Wales Online YAC Member Finds Mesolithic Flint Knife!
During the dry summer of 2022, 11-year-old Elfyn Wyn, a member of Wales Online Young Archaeologists’ Club (YAC), visited a flooded village and found evidence of Wales’ prehistoric past.
Elfyn Wyn's trip to Capel Celyn
On the summit of a large mound, resting on natural rock, Elfyn found a knapped flint blade and knew, as a Young Archaeologists’ Club member, that flint isn’t to be found naturally in Wales. He knew it would have had to have been carried there by human hands long ago.
In 2023, Elfyn contacted archaeologist and Radio Cymru presenter Rhys Mwyn, who immediately recognised the flint as a small blade from the Neolithic or even the Mesolithic.
Mesolithic finds across North Wales suggest a population that followed water routes, particularly along the Dee Valley. Branching along the Tryweryn into the uplands would have presented many opportunities.
Flint, carried by our Neolithic and Mesolithic ancestors, was often in the form of projectile points and scrapers. Flint knives, however, are particularly special as they were used in daily life to cut up meat and other foodstuffs and also to prepare animal skins for use as leather and cord.

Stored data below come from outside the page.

(* ===== verification/KubectlVirt.v ===== *)
(** * The kubectl plugin: cmd/kubectl-virt/main.go

    [kubectl virt COMMAND VM,...] asks the node daemon for a power action by patching the
    status of VMs.  The model starts from the process's arguments: the part of package [flag]
    that reads them is written out.  The API server is reached by calls of [virtE]. *)

From stdpp Require Import base gmap strings list sets fin_maps.
From Stdlib Require Import ZArith Lia Ascii.
From S2P Require Import Prelude GoStd K8s ApiTypes Kube VmController VmValidate Daemon.
Open Scope Z_scope.

(** ** Package flag *)

Record options := mkOptions { opt_namespace : string; opt_all : bool; opt_args : list string }.

(** [strconv.ParseBool]. *)
Definition ParseBool (s : string) : option bool :=
  if bool_decide (s ∈ ["1"; "t"; "T"; "TRUE"; "true"; "True"]) then Some true
  else if bool_decide (s ∈ ["0"; "f"; "F"; "FALSE"; "false"; "False"]) then Some false
  else None.

(** An argument as [FlagSet.parseOne] sees it. *)
Inductive arg :=
| Positional
| Terminator
| BadSyntax
| Flag (name : string) (value : option string).

Definition flag_of (name : string) : arg :=
  match name with
  | EmptyString => BadSyntax
  | String c _ =>
      if bool_decide (c = "-"%char) || bool_decide (c = "="%char) then BadSyntax
      else let '(n, v) := Strings.Cut "="%char name in Flag n v
  end.
Definition classify (s : string) : arg :=
  match s with
  | String "-" (String "-" EmptyString) => Terminator
  | String "-" (String "-" name) => flag_of name
  | String "-" (String c r) => flag_of (String c r)
  | _ => Positional
  end.

(** [flag.Parse] with the flags [-n], [-namespace] and [-all]: it stops at the first argument
    that is not a flag; [None] when it calls [flag.Usage], which ends the process. *)
Fixpoint Parse (args : list string) (namespace : string) (all : bool) : option options :=
  match args with
  | [] => Some (mkOptions namespace all [])
  | s :: rest =>
      match classify s with
      | Positional => Some (mkOptions namespace all args)
      | Terminator => Some (mkOptions namespace all rest)
      | BadSyntax => None
      | Flag name value =>
          if decide (name = "all") then
            match value with
            | None => Parse rest namespace true
            | Some v => match ParseBool v with Some b => Parse rest namespace b | None => None end
            end
          else if decide (name = "n" ∨ name = "namespace") then
            match value, rest with
            | Some v, _ => Parse rest v all
            | None, v :: rest' => Parse rest' v all
            | None, [] => None
            end
          else None
      end
  end.

(** ** The commands *)

Definition actionMap (command : string) : option VirtualMachinePowerAction :=
  if decide (command = "start") then Some VirtualMachinePowerOn
  else if decide (command = "stop") then Some VirtualMachinePowerOff
  else if decide (command = "restart") then Some VirtualMachineReset
  else if decide (command = "shutdown") then Some VirtualMachineShutdown
  else if decide (command = "pause") then Some VirtualMachinePause
  else if decide (command = "resume") then Some VirtualMachineResume
  else None.

(** The VMs a command passes over. *)
Definition skipped (command : string) (s : VirtualMachineStatus) : bool :=
  if decide (command = "start") then
    bool_decide (Phase s ∈ [VirtualMachineRunning; VirtualMachineScheduling; VirtualMachineScheduled; VirtualMachinePending])
  else if decide (command = "stop" ∨ command = "shutdown") then
    bool_decide (Phase s ∈ [VirtualMachineFailed; VirtualMachineSucceeded; VirtualMachinePhaseUnset])
  else if decide (command = "pause") then bool_decide (PowerAction s = VirtualMachinePause)
  else if decide (command = "resume") then negb (bool_decide (PowerAction s = VirtualMachinePause))
  else false.

Section Plugin.
Context `{K8s}.

Inductive virtE : Type → Type :=
| VirtGetenv (name : string) : virtE string
| HomeDir : virtE string
| VirtStat (path : string) : virtE (option goerror)
(** [clientcmd.BuildConfigFromFlags] and [virtclient.NewForConfig] *)
| BuildConfig (path : string) : virtE (option goerror)
| NewForConfig : virtE (option goerror)
| VirtList (namespace : string) : virtE (result (list VirtualMachine))
| VirtGet (namespace name : string) : virtE (result VirtualMachine)
(** a merge patch of the subresource status with the power action *)
| VirtPatch (namespace name : string) (action : VirtualMachinePowerAction) : virtE (option goerror).

Abbreviation vprog := (prog virtE).

(** The given VMs that exist and are not skipped. *)
Fixpoint eligible_names (namespace command : string) (names : list string) : vprog (list string) :=
  match names with
  | [] => Ret []
  | name :: names' =>
      (let! r := call (VirtGet namespace name) in
       match r with
       | Err _ => eligible_names namespace command names'
       | Ok vm =>
           let! rest := eligible_names namespace command names' in
           Ret (if skipped command (Status vm) then rest else name :: rest)
       end)%go
  end.

(** The patches; one that fails does not keep the others from being sent. *)
Fixpoint patch_all (namespace : string) (action : VirtualMachinePowerAction) (names : list string) : vprog unit :=
  match names with
  | [] => Ret tt
  | name :: names' => (call (VirtPatch namespace name action) ;;; patch_all namespace action names')%go
  end.

Definition fatal (e : virtE (option goerror)) : vprog (result unit) := check (call e).

(** The command on the parsed arguments; [Err] is [log.Fatalf]. *)
Definition run_command (o : options) (command : string) (target : string) : vprog (result unit) :=
  let namespace := opt_namespace o in
  (let! env := call (VirtGetenv "KUBECONFIG") in
   let! kubeconfig := (if decide (env = "") then let! home := call HomeDir in Ret (JoinPath [home; ".kube"; "config"])
                       else Ret env) in
   try! _ := fatal (VirtStat kubeconfig) in
   try! _ := fatal (BuildConfig kubeconfig) in
   try! _ := fatal NewForConfig in
   match actionMap command with
   | None => Ret (Err (ErrMsg ("Unknown command: " +:+ command)%string))
   | Some action =>
       try! names :=
         if opt_all o then
           try! vms := call (VirtList namespace) in
           Ret (Ok (map (λ vm, om_Name (vm_meta vm)) (filter (λ vm, skipped command (Status vm) = false) vms)))
         else
           let! names := eligible_names namespace command (Strings.Split ","%char target) in
           Ret (Ok names) in
       patch_all namespace action names ;;; Ret (Ok tt)
   end)%go.

(** [main]; [flag.Usage] ends the process. *)
Definition main (args : list string) : vprog (result unit) :=
  match Parse args "default" false with
  | None => Ret (Err (ErrMsg "usage"))
  | Some o =>
      match opt_args o with
      | [] => Ret (Err (ErrMsg "usage"))
      | [command] => if opt_all o then run_command o command "" else Ret (Err (ErrMsg "usage"))
      | command :: target :: _ => run_command o command target
      end
  end.

End Plugin.

(** ** What a command does *)

(** The VMs that were found fit for the command, and those that were patched, in order; whether
    the plugin has a client. *)
Record vworld := mkVWorld { w_eligible : list string; w_patched : list string; w_connected : bool }.

Section Proofs.
Context `{K : K8s}.

(** An API server with any content.  It may be reached only with a client, in the namespace of the
    command; only VMs found fit may be patched, with the command's action. *)
Definition virt_env (namespace command : string) : env virtE vworld :=
  mkEnv
    (λ X e w, match e with
       | VirtPatch ns name a => ns = namespace ∧ actionMap command = Some a ∧ name ∈ w_eligible w ∧ w_connected w = true
       | VirtGet ns _ | VirtList ns => ns = namespace ∧ w_connected w = true
       | _ => True end)
    (λ X e w x w', match e in virtE X return X → Prop with
       | VirtList _ => λ r, w' = match r with
           | Ok l => mkVWorld (map (λ vm, om_Name (vm_meta vm)) (filter (λ vm, skipped command (Status vm) = false) l)) (w_patched w) (w_connected w)
           | Err _ => w end
       | VirtGet _ name => λ r, w' = match r with
           | Ok vm => if skipped command (Status vm) then w else mkVWorld (w_eligible w ++ [name]) (w_patched w) (w_connected w)
           | Err _ => w end
       | VirtPatch _ name _ => λ _, w' = mkVWorld (w_eligible w) (w_patched w ++ [name]) (w_connected w)
       | NewForConfig => λ r, w' = match r with None => mkVWorld (w_eligible w) (w_patched w) true | Some _ => w end
       | _ => λ _, w' = w end x) False.

Lemma eligible_names_wp ns command names w :
  w_connected w = true →
  wp (virt_env ns command) (eligible_names ns command names) w
    (λ l w', w' = mkVWorld (w_eligible w ++ l) (w_patched w) true).
Proof.
  revert w. induction names as [|name names IH]; intros w Hw; cbn [eligible_names].
  { destruct w; simpl in *; subst. by rewrite app_nil_r. }
  split; [done|]. intros [vm|e] w1 ->; [|by apply IH]. cbn [pbind]. apply wp_seq.
  eapply wp_mono; [|apply IH; by destruct (skipped command (Status vm))].
  intros l w2 ->. destruct (skipped command (Status vm)); [done|]. simpl. by rewrite <-app_assoc.
Qed.

Lemma patch_all_wp ns command action names w :
  actionMap command = Some action → names ⊆ w_eligible w → w_connected w = true →
  wp (virt_env ns command) (patch_all ns action names) w (λ _ w', w' = mkVWorld (w_eligible w) (w_patched w ++ names) true).
Proof.
  intros Ha. revert w. induction names as [|name names IH]; intros w Hn Hw; cbn [patch_all].
  { destruct w; simpl in *; subst. by rewrite app_nil_r. }
  split; [split_and!; [done..|apply Hn; left|done]|]. intros x w1 ->. cbn [pbind].
  eapply wp_mono; [|apply IH; simpl; [set_solver|done]]. intros [] w2 ->. simpl. by rewrite <-app_assoc.
Qed.

Lemma fatal_wp ns command e w (k : unit → prog virtE (result unit)) Q :
  allowed (virt_env ns command) e w →
  (∀ x w', answers (virt_env ns command) e w x w' → match x with None => wp (virt_env ns command) (k tt) w' Q | Some err => Q (Err err) w' end) →
  wp (virt_env ns command) (tbind (fatal e) k) w Q.
Proof. intros Ha Hx. split; [done|]. intros [err|] w' Hw; cbn [pbind]; [exact (Hx (Some err) w' Hw)|exact (Hx None w' Hw)]. Qed.

Lemma run_command_wp o command target :
  wp (virt_env (opt_namespace o) command) (run_command o command target) (mkVWorld [] [] false)
    (λ r w, r = Ok tt → w_patched w = w_eligible w).
Proof.
  unfold run_command. split; [done|]. intros env w ->. cbn [pbind]. apply wp_seq.
  eapply (wp_mono _ _ _ (λ _ w, w = mkVWorld [] [] false)); [|case_decide; [split; [done|]; by intros home w ->|done]].
  intros kubeconfig w ->.
  do 3 (apply fatal_wp; [done|]; intros [err|] w ->; [done|]). simpl.
  destruct (actionMap command) as [action|] eqn:Ea; [|done].
  eapply (wp_try _ _ _ _ _ (λ r w, ∀ names, r = Ok names → w = mkVWorld names [] true)); [| |done].
  - destruct (opt_all o).
    + apply wp_seq. split; [done|]. intros [vms|e] w ->; [|done]. by intros names [= <-].
    + apply wp_seq. eapply wp_mono; [|by apply eligible_names_wp]. intros l w -> names [= <-]. done.
  - intros names w Hw. rewrite (Hw names eq_refl). apply wp_seq. eapply wp_mono; [|by apply patch_all_wp]. by intros [] w2 ->.
Qed.

Lemma main_wp args o :
  Parse args "default" false = Some o →
  wp (virt_env (opt_namespace o) (default "" (head (opt_args o)))) (main args) (mkVWorld [] [] false)
    (λ r w, r = Ok tt → w_patched w = w_eligible w).
Proof.
  intros Ho. unfold main. rewrite Ho.
  destruct (opt_args o) as [|command [|target rest]]; [done| |apply run_command_wp].
  destruct (opt_all o); [apply run_command_wp|done].
Qed.


(** Options after the command are not read: the help text shows them there. *)
Lemma options_after_command_ignored command rest :
  classify command = Positional → Parse (command :: rest) "default" false = Some (mkOptions "default" false (command :: rest)).
Proof. intros Hc. cbn [Parse]. by rewrite Hc. Qed.

(** A daemon that has carried out a power action, whatever the hypervisor answered. *)
Definition any_node : env nodeE unit := mkEnv (λ _ _ _, True) (λ _ _ _ _ _, True) False.

(** An API server that serves VMs with the status [s], and receives no patch. *)
Definition serving (s : VirtualMachineStatus) : env virtE unit :=
  mkEnv (λ X e _, match e with VirtPatch _ _ _ => False | _ => True end)
    (λ X e _ x _, match e in virtE X return X → Prop with
       | VirtList _ => λ r, ∀ l vm, r = Ok l → vm ∈ l → Status vm = s
       | VirtGet _ _ => λ r, ∀ vm, r = Ok vm → Status vm = s
       | _ => λ _, True end x) False.

Lemma resume_not_patched s o target :
  PowerAction s ≠ VirtualMachinePause → wp (serving s) (run_command o "resume" target) tt (λ _ _, True).
Proof.
  intros Hs. assert (Hsk : skipped "resume" s = true) by (unfold skipped; simpl; by rewrite bool_decide_eq_false_2).
  assert (Hn : ∀ ns names w, wp (serving s) (eligible_names ns "resume" names) w (λ l _, l = [])).
  { intros ns names. induction names as [|n names IH]; intros w; [done|]. cbn [eligible_names]. split; [done|].
    intros [vm|e] w1 Hr; [|apply IH]. cbn [pbind]. apply wp_seq. eapply wp_mono; [|apply IH]. intros l w2 ->.
    by rewrite (Hr vm eq_refl), Hsk. }
  unfold run_command. split; [done|]. intros env w _. cbn [pbind]. apply wp_seq.
  eapply (wp_mono _ _ _ (λ _ _, True)); [|by case_decide]. intros kubeconfig w1 _.
  do 3 (eapply (wp_try _ _ _ _ _ (λ _ _, True)); [by split|intros _ ? _|done]). simpl.
  eapply (wp_try _ _ _ _ _ (λ r _, ∀ names, r = Ok names → names = [])); [| |done].
  - destruct (opt_all o).
    + apply wp_seq. split; [done|]. intros [vms|e] w2 Hr; [|done]. intros names [= <-].
      assert (E : filter (λ vm, skipped "resume" (Status vm) = false) vms = []); [|by rewrite E].
      destruct (filter _ vms) as [|vm l] eqn:E; [done|]. assert (Hin : vm ∈ filter (λ vm, skipped "resume" (Status vm) = false) vms)
        by (rewrite E; left). apply list_elem_of_filter in Hin as [Hf Hin]. rewrite (Hr vms vm eq_refl Hin), Hsk in Hf. done.
    + apply wp_seq. eapply wp_mono; [|apply Hn]. by intros l w2 -> names [= <-].
  - intros names w2 Hnm. by rewrite (Hnm names eq_refl).
Qed.

(** A paused VM cannot be resumed with the plugin: the daemon clears the power action of
    the VM when it carries it out, and [kubectl virt resume] passes over every VM whose status
    does not ask for a pause, so that it sends no patch for any VM the daemon left behind. *)
Theorem resume_after_pause_lost vm o target :
  wp any_node (power_action vm) tt (λ res _,
    wp (serving (Status res.1)) (run_command o "resume" target) tt (λ _ _, True)).
Proof.
  assert (Hr : ∀ w : unit, wp (serving (Status (upd_Status (set_PowerAction VirtualMachinePowerActionUnset) vm)))
    (run_command o "resume" target) tt (λ _ _, True)).
  { intros _. apply resume_not_patched. by destruct vm as [? ? []]. }
  unfold power_action. destruct (power_request _) as [[[req done_] failed]|]; [|by apply Hr].
  apply wp_seq. split; [done|]. intros [e|] w _; (split; [done|]); intros x w2 _; apply (Hr w2).
Qed.

End Proofs.

(** The documented [kubectl virt start --all -n my-namespace] asks for the VM named [--all]. *)
Example documented_all :
  Parse ["start"; "--all"; "-n"; "my-namespace"] "default" false =
    Some (mkOptions "default" false ["start"; "--all"; "-n"; "my-namespace"]) ∧
  Parse ["--all"; "-n"; "my-namespace"; "start"] "default" false = Some (mkOptions "my-namespace" true ["start"]).
Proof. done. Qed.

During the Mesolithic, the climate in Wales became warmer and wetter than it is today. This led to changes in the vegetation of Wales with the development of a wooded landscape inhabited by Mesolithic hunter-gatherers. The diet included fish, wild boar and other animals such as elk, red deer, roe deer and aurochs (wild cattle).
Even with future droughts, the hope of finding ancient postholes and evidence of dwellings might have alluded archaeologists forever, with much of Capel Celyn’s topsoil compromised or washed away.
Flint artefacts are found from time to time across Wales. However, there are no registered finds from the flooded Tryweryn valley floor on the National Museum of Wales’ ‘Portable Antiquities Scheme’.